### TASK TO CARRY OUT
Take the lines below beginning at the line that has "Lemma prepareGenerationHandoff_steps request" and stopping after the line that has "tx_inv Hs; [done|].", and print them exactly as they are, with no other lines.

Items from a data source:

(** The input request without a fence. *)
Definition input_timely (rid : string) (d : Db) : bool :=
  match runs d !! rid with
  | Some r => match attempts d !! attempt_id rid (r_attempt r) with Some a => implb (a_active a) (bool_decide (a_status a = A_running)) | None => true end
  | None => true
  end.

Lemma requestUserInput_steps rid prompt fields ts d v d' : Consistent d -> input_timely rid d = true ->
  requestUserInput rid prompt fields ts d = Ok (v, d') -> rtc store_step d d'.
Proof.
  intros Hcon Ht Hs. unfold requestUserInput in Hs. pose proof Hs as Hs0. unfold requestUserInputInternal in Hs0.
  apply tx_bind_ok in Hs0 as (d0 & t & [-> ->]%gets_id_ok & Hs0). apply tx_bind_ok in Hs0 as (r & t & [Hr ->]%present_ok & Hs0).
  apply tx_bind_ok in Hs0 as (u & t & [Hrun ->]%require_ok & _). apply bool_decide_eq_true in Hrun.
  apply requestUserInput_moved in Hs as [->|(x & x' & a & a' & row & d1 & ev & Hm & Hh & _)]; [done| |done|].
  - apply mret_ok in Hh as [_ ->]. apply rtc_once. by eapply ss_moved.
  - intros a x Hx Ha. assert (open_to [R_running] d rid = true) as Ho.
    { unfold open_to. unfold input_timely in Ht. rewrite Hx, Ha in Ht |- *. rewrite Hr in Hx. injection Hx as <-. by rewrite Hrun, Ht. }
    assert (x = r) as -> by congruence. eapply (open_movable _ _ [R_running]); [exact Hcon|by repeat constructor|exact Hr|exact Ha|exact Ho|exact Hrun].
Qed.

(** The hand-off of a TaskRun. *)
Definition handoff_timely (request : GenerationActivationRequest) (d : Db) : bool :=
  open_to [R_running; R_interrupted; R_blocked; R_failed] d (ga_runId request).

Lemma handoff_continuation_aside request ts d v d' : handoff_continuation request ts d = Ok (v, d') -> aside d d'.
Proof.
  unfold handoff_continuation. intros Hs. apply tx_bind_ok in Hs as (d0 & t & [-> ->]%gets_id_ok & Hs).
  destruct (head _) as [[cid n]|].
  - apply tx_bind_ok in Hs as (u & t & H1 & [_ ->]%mret_ok). case_bool_decide; [|apply mret_ok in H1 as [_ ->]; apply aside_refl].
    apply tx_bind_ok in H1 as (k & t1 & H1 & [_ ->]%mret_ok). by eapply update_continuation_aside.
  - apply tx_bind_ok in Hs as (c & t & [_ ->]%randomUUID_ok & Hs). apply tx_bind_ok in Hs as (u & t & (_ & _ & ->)%insert_continuation_ok & [_ ->]%mret_ok).
    by split.
Qed.

Lemma prepareGenerationHandoff_steps request c ts d v d' : Consistent d -> handoff_timely request d = true ->
  prepareGenerationHandoff request c ts d = Ok (v, d') -> rtc store_step d d'.
Proof.
  intros Hcon Ht Hs. unfold prepareGenerationHandoff, deactivate_checkpoint in Hs. cbv zeta in Hs. tx_inv Hs; [done|].
  match goal with E : handoff_continuation _ _ _ = Ok _ |- _ => apply handoff_continuation_aside in E as Ha0 end.
  match goal with E : runs d !! _ = Some ?x |- _ => rename E into Hr; rename x into x end.
  pose proof (as_runs _ _ Ha0 (ga_runId request)) as Hk. rewrite Hr in Hk. cbn in Hk. apply fmap_Some in Hk as (y & Hy & Ey).
  injection Ey as F1 F2 F3 F4. match type of Ha0 with aside _ ?t => set (th := t) in * end.
  assert (Consistent th) as Hc0 by (by eapply aside_consistent).
  assert (open_to [R_running; R_interrupted; R_blocked; R_failed] th (ga_runId request) = true) as Ho.
  { unfold handoff_timely, open_to in *. rewrite Hr in Ht. by rewrite Hy, (as_attempts _ _ Ha0), <- F2, <- F3. }
  etrans; [by apply aside_steps|]. apply rtc_once. rewrite F3, F4 in *.
  store_inv. clearbody th.
  match goal with E : update_run _ _ _ _ = Ok _ |- _ =>
    eapply update_run_present in E as [_ E]; [|cbn; exact Hy|done] end.
  subst.
  project_inv Hc0 Hy. eapply (ss_moved _ _ (ga_runId request) y _ a _ [_]). moved_with.
  rewrite A1 in Ha. eapply (open_movable _ _ [R_running; R_interrupted; R_blocked; R_failed]);
    [exact Hc0|by repeat constructor|exact Hy|exact Ha|exact Ho].
Qed.
End steps.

### YOUR RESPONSE
Lemma prepareGenerationHandoff_steps request c ts d v d' : Consistent d -> handoff_timely request d = true ->
  prepareGenerationHandoff request c ts d = Ok (v, d') -> rtc store_step d d'.
Proof.
  intros Hcon Ht Hs. unfold prepareGenerationHandoff, deactivate_checkpoint in Hs. cbv zeta in Hs. tx_inv Hs; [done|].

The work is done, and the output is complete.